Separation of ascites myeloma cells, lymphocytes and macrophages by zonal centrifugation on an isokinetic gradient.

In attempting to quantitate immunoglobulin synthesis by ascites myeloma cells, we were surprised to note that malignant appearing cells never exceeded 35.9 = 28.0% of ascitic cells and exceeded 22.4 +/- 23.8% of ascitic cells on only one day between the transplantation of the tumor and the death of the host. The ascites tumor suspensions were separated primarily according to diameter, using a previously described isokinetic density gradient of Ficoll in tissue culture medium. This separation resulted in four modal populations of cells: red blood cells, lymphoid cells, macrophages and myeloma cells. The modal populations of macrophages and lymphoid cells always contained less than 0.2% myeloma cells. The purified cells were tested for tumorigenicity. The animal which received the largest number of cells from the macrophage zone received 296 times the number of cells which had been determined to be tumorigenic for myeloma cells. The animal which received the largest number of cells from the lymphoid zone received 1600 times the tumorigenic dose for myeloma cells. Neither of these animals has become ill 4 months after receiving the purified cells.
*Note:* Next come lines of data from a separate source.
(** X22.  With keys that are not all integers or all strings [sorted]
    raises [TypeError] after the header is written: [_write_tsv] leaves a
    file with the header alone, and what the file held before is lost. *)
Theorem write_tsv_mixed_keys (t : fs) (q : path) (a fn : string)
        (d : list (key * pyval)) (n : Z) (s : string) :
  wf_fs t -> no_file_above t q = true -> t (child q a) <> Some Dir ->
  In (KInt n) (map fst d) -> In (KStr s) (map fst d) ->
  exists t',
    _write_tsv t (child q a) (PyStr fn) d = (t', Fail (Builtin TypeError)) /\
    open_r t' (child q a)
    = Done (line_of (delimiter_of (child q a)) crlf "cluster_id" fn).
Proof.
  intros Hwf Hn Hp Hi Hs.
  set (text := line_of (delimiter_of (child q a)) crlf "cluster_id" fn).
  destruct (write_text_ok t q a text Hwf Hn Hp)
    as (t1 & He & Hwf1 & Hq & Hp1 & H1 & Hw & Hr).
  exists (update (update t1 (child q a) (File EmptyString)) (child q a) (File text)).
  split; [|exact Hr].
  unfold _write_tsv. cbn [parent]. rewrite He.
  fold (delimiter_of (child q a)).
  unfold write_text in Hw.
  destruct (open_w t1 (child q a)) as [e|t2] eqn:Eo; [discriminate|].
  assert (Et2 : t2 = update t1 (child q a) (File EmptyString)).
  { unfold open_w in Eo. rewrite (stat_some t1 Hwf1 q Dir Hq) in Eo.
    destruct (t1 (child q a)) as [[s0|]|]; congruence. }
  subst t2.
  rewrite (writerow_two _ (PyStr "cluster_id") (PyStr fn) "cluster_id" fn)
    by reflexivity.
  unfold sorted_rows.
  rewrite (sorted_mixed _ n s); [reflexivity | | ];
    rewrite map_map; cbn [fst]; assumption.
Qed.

(** An instance. *)
Lemma write_tsv_mixed_keys_witness :
  exists t',
    _write_tsv empty_fs (child root "f.csv") (PyStr "group")
               [(KInt 1, PyStr "good"); (KStr "two", PyStr "mua")]
    = (t', Fail (Builtin TypeError)) /\
    open_r t' (child root "f.csv")
    = Done (line_of (delimiter_of (child root "f.csv")) crlf "cluster_id" "group").
Proof.
  apply (write_tsv_mixed_keys empty_fs root "f.csv" "group"
           [(KInt 1, PyStr "good"); (KStr "two", PyStr "mua")] 1 "two").
  - exact empty_fs_wf.
  - reflexivity.
  - discriminate.
  - cbn. auto.
  - cbn. auto.
Defined.
(** * qtopology-mysql: the coordination storage of [src/mysql_storage.ts]

    A shallow embedding of the class [MySqlStorage].  The callback chains of
    the source become computations in a small state-and-error monad over a
    [world]: the relational store behind [this.pool], the clock read by
    [Date.now()], the statements given to [this.log], the faults the driver
    is going to report, and the instance field [next_refresh].

    Three choices bound the model.  One call of the interface sees one
    reading of the clock: time passes between calls.  One instance works on
    the store: the fan-out of [async.each], whose items touch different rows,
    runs in the order of the list.  A JSON text in a column is kept as the
    value it was written from. *)

From stdpp Require Import base strings list gmap sorting pretty.
From Stdlib Require Import ZArith Lia Ascii.

Local Open Scope string_scope.
Local Open Scope Z_scope.
Set Warnings "-register-all".

(** ** Constants of the [qtopology] package *)

(** Modelled from the spec: [qtopology.Consts] belongs to the [qtopology]
    package, not to the sources; the status vocabularies are those of the
    data model (section 3), of the leadership report (section 4.4) and of the
    mailbox commands (section 3, message). *)
Module Consts.
Module WorkerStatus.
Definition alive : string := "alive".
Definition dead : string := "dead".
Definition unloaded : string := "unloaded".
End WorkerStatus.
Module WorkerLStatus.
Definition leader : string := "leader".
Definition candidate : string := "candidate".
Definition normal : string := "normal".
End WorkerLStatus.
Module TopologyStatus.
Definition running : string := "running".
Definition waiting : string := "waiting".
Definition error : string := "error".
Definition unassigned : string := "unassigned".
End TopologyStatus.
Module LeadershipStatus.
Definition vacant : string := "vacant".
Definition pending : string := "pending".
Definition ok : string := "ok".
End LeadershipStatus.
Module LeaderMessages.
Definition stop_topology : string := "stop_topology".
Definition shutdown : string := "shutdown".
End LeaderMessages.
End Consts.

(** ** JavaScript values that cross the interface *)

(** The [any]-typed payloads ([config], message [content]): what
    [JSON.stringify] keeps of them.  Numbers are restricted to integers. *)
Inductive json :=
| JNull
| JBool (b : bool)
| JNum (z : Z)
| JStr (s : string)
| JArr (items : list json)
| JObj (fields : list (string * json)).

(** A JavaScript value is a [json] or [undefined] ([None]). *)
Definition js_value := option json.

Inductive js_error :=
| Error (msg : string)
| TypeError (msg : string).

(** [v.k]: reading a property of [undefined] or [null] throws; an object
    yields the field or [undefined]; the properties read by this program
    ([general], [worker_affinity], [weight]) are [undefined] on arrays and
    primitives. *)
Definition get_prop (v : js_value) (k : string) : js_error + js_value :=
  match v with
  | None => inl (TypeError ("Cannot read property '" +:+ k +:+ "' of undefined"))
  | Some JNull => inl (TypeError ("Cannot read property '" +:+ k +:+ "' of null"))
  | Some (JObj fields) => inr (snd <$> List.find (λ f, bool_decide (fst f = k)) fields)
  | Some _ => inr None
  end.

(** ToBoolean. *)
Definition truthy (v : js_value) : bool :=
  match v with
  | None | Some JNull => false
  | Some (JBool b) => b
  | Some (JNum z) => negb (z =? 0)
  | Some (JStr s) => negb (bool_decide (s = ""))
  | Some (JArr _) | Some (JObj _) => true
  end.

(** ToString, with the rule of [Array.prototype.join] that [null] elements
    print as the empty string. *)
Fixpoint js_to_string (v : json) : string :=
  match v with
  | JNull => "null"
  | JBool true => "true"
  | JBool false => "false"
  | JNum z => pretty z
  | JStr s => s
  | JArr items =>
      String.concat ","
        ((fix elems (l : list json) : list string :=
            match l with
            | [] => []
            | JNull :: r => "" :: elems r
            | x :: r => js_to_string x :: elems r
            end) items)
  | JObj _ => "[object Object]"
  end.

(** [v.join(",")]: only arrays have the method. *)
Definition js_join (v : js_value) : js_error + string :=
  match v with
  | Some (JArr items) => inr (js_to_string (JArr items))
  | _ => inl (TypeError "config.general.worker_affinity.join is not a function")
  end.

(** [s.split(",").filter(x => x.length > 0)]. *)
Fixpoint split_commas_aux (s : string) (cur : string) : list string :=
  match s with
  | EmptyString => [String.rev cur]
  | String c r =>
      if bool_decide (c = ","%char)
      then String.rev cur :: split_commas_aux r ""
      else split_commas_aux r (String c cur)
  end.
Definition split_commas (s : string) : list string :=
  List.filter (λ x, negb (bool_decide (x = ""))) (split_commas_aux s "").

(** [Date.prototype.getDate]: the day of the month of a time stamp given in
    milliseconds since the epoch, with UTC taken as the local time zone
    (days-to-civil conversion of the proleptic Gregorian calendar). *)
Definition getDate (ms : Z) : Z :=
  let z := ms `div` 86400000 + 719468 in
  let era := z `div` 146097 in
  let doe := z - era * 146097 in
  let yoe := (doe - doe `div` 1460 + doe `div` 36524 - doe `div` 146096) `div` 365 in
  let doy := doe - (365 * yoe + yoe `div` 4 - yoe `div` 100) in
  let mp := (5 * doy + 2) `div` 153 in
  doy - (153 * mp + 2) `div` 5 + 1.

(** ** The relational store *)

(** Modelled from the spec: the schema scripts are not part of the sources.
    The columns of a worker are those the class reads and writes; its [name],
    unique (section 3), is the key of the table.  [last_ping] may be NULL:
    the class substitutes the current date for it. *)
Record worker_row := WorkerRow {
  w_status : string;
  w_lstatus : string;
  w_last_ping : option Z
}.

(** Modelled from the spec: the columns of a topology, keyed by its [uuid].
    [config] holds the text [JSON.stringify] wrote, kept as the value
    [JSON.parse] reads back from it; [weight] holds the value submitted;
    [last_ping] is not NULL: the class dereferences it. *)
Record topology_row := TopologyRow {
  t_status : string;
  t_worker : option string;
  t_weight : json;
  t_worker_affinity : option string;
  t_error : option string;
  t_enabled : Z;
  t_config : json;
  t_last_ping : Z
}.

(** Modelled from the spec: the columns of a message, keyed by its
    auto-increment [id]; [content] as for [config] above. *)
Record message_row := MessageRow {
  m_worker : string;
  m_cmd : string;
  m_content : json;
  m_created : Z;
  m_valid_until : Z
}.

(** Modelled from the spec: the history tables hold copies of the rows,
    stamped with [ts] (section 3, history record). *)
Record worker_history_row := WorkerHistoryRow {
  wh_name : string;
  wh_status : string;
  wh_lstatus : string;
  wh_last_ping : option Z;
  wh_ts : Z
}.

Record topology_history_row := TopologyHistoryRow {
  th_uuid : string;
  th_status : string;
  th_worker : option string;
  th_weight : json;
  th_worker_affinity : option string;
  th_error : option string;
  th_enabled : Z;
  th_last_ping : Z;
  th_ts : Z
}.

Record db := Db {
  qtopology_worker : gmap string worker_row;
  qtopology_topology : gmap string topology_row;
  qtopology_message : gmap Z message_row;
  message_auto_increment : Z;
  qtopology_worker_history : list worker_history_row;
  qtopology_topology_history : list topology_history_row
}.

Definition set_workers (f : gmap string worker_row → gmap string worker_row) (d : db) : db :=
  Db (f (qtopology_worker d)) (qtopology_topology d) (qtopology_message d)
     (message_auto_increment d) (qtopology_worker_history d) (qtopology_topology_history d).
Definition set_topologies (f : gmap string topology_row → gmap string topology_row) (d : db) : db :=
  Db (qtopology_worker d) (f (qtopology_topology d)) (qtopology_message d)
     (message_auto_increment d) (qtopology_worker_history d) (qtopology_topology_history d).
Definition set_messages (f : gmap Z message_row → gmap Z message_row) (d : db) : db :=
  Db (qtopology_worker d) (qtopology_topology d) (f (qtopology_message d))
     (message_auto_increment d) (qtopology_worker_history d) (qtopology_topology_history d).
Definition set_auto_increment (n : Z) (d : db) : db :=
  Db (qtopology_worker d) (qtopology_topology d) (qtopology_message d)
     n (qtopology_worker_history d) (qtopology_topology_history d).
Definition add_worker_history (h : list worker_history_row) (d : db) : db :=
  Db (qtopology_worker d) (qtopology_topology d) (qtopology_message d)
     (message_auto_increment d) (qtopology_worker_history d ++ h) (qtopology_topology_history d).
Definition add_topology_history (h : list topology_history_row) (d : db) : db :=
  Db (qtopology_worker d) (qtopology_topology d) (qtopology_message d)
     (message_auto_increment d) (qtopology_worker_history d) (qtopology_topology_history d ++ h).

(** ** Statements *)

(** The statements built with the [query_helper] module ([qh]) and the calls
    of stored routines, kept as syntax: this is what [this.log] records. *)
Inductive sql_value :=
| VNull
| VNum (z : Z)
| VStr (s : string)
| VDate (ms : Z)
| VJson (j : json).

Inductive sql :=
| createSelect (cols : list string) (table : string)
    (filter : list (string * sql_value)) (order : list string) (limit : option nat)
| createUpdate (fields : list (string * sql_value)) (table : string)
    (filter : list (string * sql_value))
| createInsert (fields : list (string * sql_value)) (table : string)
| createDelete (table : string) (filter : list (string * sql_value))
| CALL (routine : string) (args : list sql_value)
| sql_append (s1 s2 : sql).

Module table_names.
Definition qtopology_message : string := "qtopology_message".
Definition qtopology_settings : string := "qtopology_settings".
Definition qtopology_topology : string := "qtopology_topology".
Definition qtopology_topology_history : string := "qtopology_topology_history".
Definition qtopology_worker : string := "qtopology_worker".
Definition qtopology_worker_history : string := "qtopology_worker_history".
End table_names.

(** ** The world of one storage instance *)

Record world := World {
  pool : db;                        (* the store behind [this.pool] *)
  next_refresh : Z;                 (* [this.next_refresh] *)
  now : Z;                          (* the reading of [Date.now()] *)
  faults : list (option js_error);  (* the outcome of the coming queries *)
  logged : list sql                 (* the statements given to [this.log] *)
}.

Definition set_pool (f : db → db) (w : world) : world :=
  World (f (pool w)) (next_refresh w) (now w) (faults w) (logged w).
Definition set_next_refresh (t : Z) (w : world) : world :=
  World (pool w) t (now w) (faults w) (logged w).
Definition set_faults (l : list (option js_error)) (w : world) : world :=
  World (pool w) (next_refresh w) (now w) l (logged w).
Definition add_logged (s : sql) (w : world) : world :=
  World (pool w) (next_refresh w) (now w) (faults w) (logged w ++ [s]).

(** Time passes, by [d] milliseconds, between two calls of the interface. *)
Definition tick (d : Z) (w : world) : world :=
  World (pool w) (next_refresh w) (now w + d) (faults w) (logged w).

(** [new MySqlStorage(options)] over an existing store. *)
Definition constructor (store : db) (t : Z) : world :=
  World store 0 t [] [].

(** ** Callbacks as a monad *)

(** What a computation hands to its callback: [callback(null, a)] (or
    [callback()] when [A] is [unit]), [callback(e)] and [callback(e, a)]; or
    an exception that escapes it, in which case the callback is not invoked.
    [OutOfFuel] is not an outcome of the program: it marks a run of the model
    whose bound on nested refreshes was too small. *)
Inductive reply (A : Type) :=
| Ok (a : A)
| Fail (e : js_error) (d : option A)
| Throw (e : js_error)
| OutOfFuel.
Arguments Ok {A} a.
Arguments Fail {A} e d.
Arguments Throw {A} e.
Arguments OutOfFuel {A}.

Definition M (A : Type) : Type := world → reply A * world.

Definition ret {A} (a : A) : M A := λ w, (Ok a, w).
Definition fail {A} (e : js_error) : M A := λ w, (Fail e None, w).
Definition throw {A} (e : js_error) : M A := λ w, (Throw e, w).

(** [m((err, a) => { if (err) return callback(err); k a })]. *)
Definition bind {A B} (m : M A) (k : A → M B) : M B :=
  λ w, match m w with
       | (Ok a, w') => k a w'
       | (Fail e _, w') => (Fail e None, w')
       | (Throw e, w') => (Throw e, w')
       | (OutOfFuel, w') => (OutOfFuel, w')
       end.

Notation "x <- m ;; k" := (bind m (λ x, k))
  (at level 100, m at next level, right associativity, only parsing).
Notation "m ;;; k" := (bind m (λ _, k))
  (at level 100, right associativity, only parsing).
We conclude that: a) Experimentalists who use ascites tumors are not justified in assuming that even easily detected quantitative differences between benign and malignant tissues would be reflected in analyses performed using unstandardized unexamined ascites tumor suspensions. b) In the case of the MOPC 104 mouse myeloma, cytologic criteria are adequate for distinguishing malignant cells from the inflammatory cells in the ascites suspension with a high degree of correspondence between cytologic appearance and biologic activity. c) Programmed gradient sedimentation in an isokinetic gradient of Ficoll in tissue culture medium is an effective means of separating malignant cells from benign cells in this particular ascites tumor.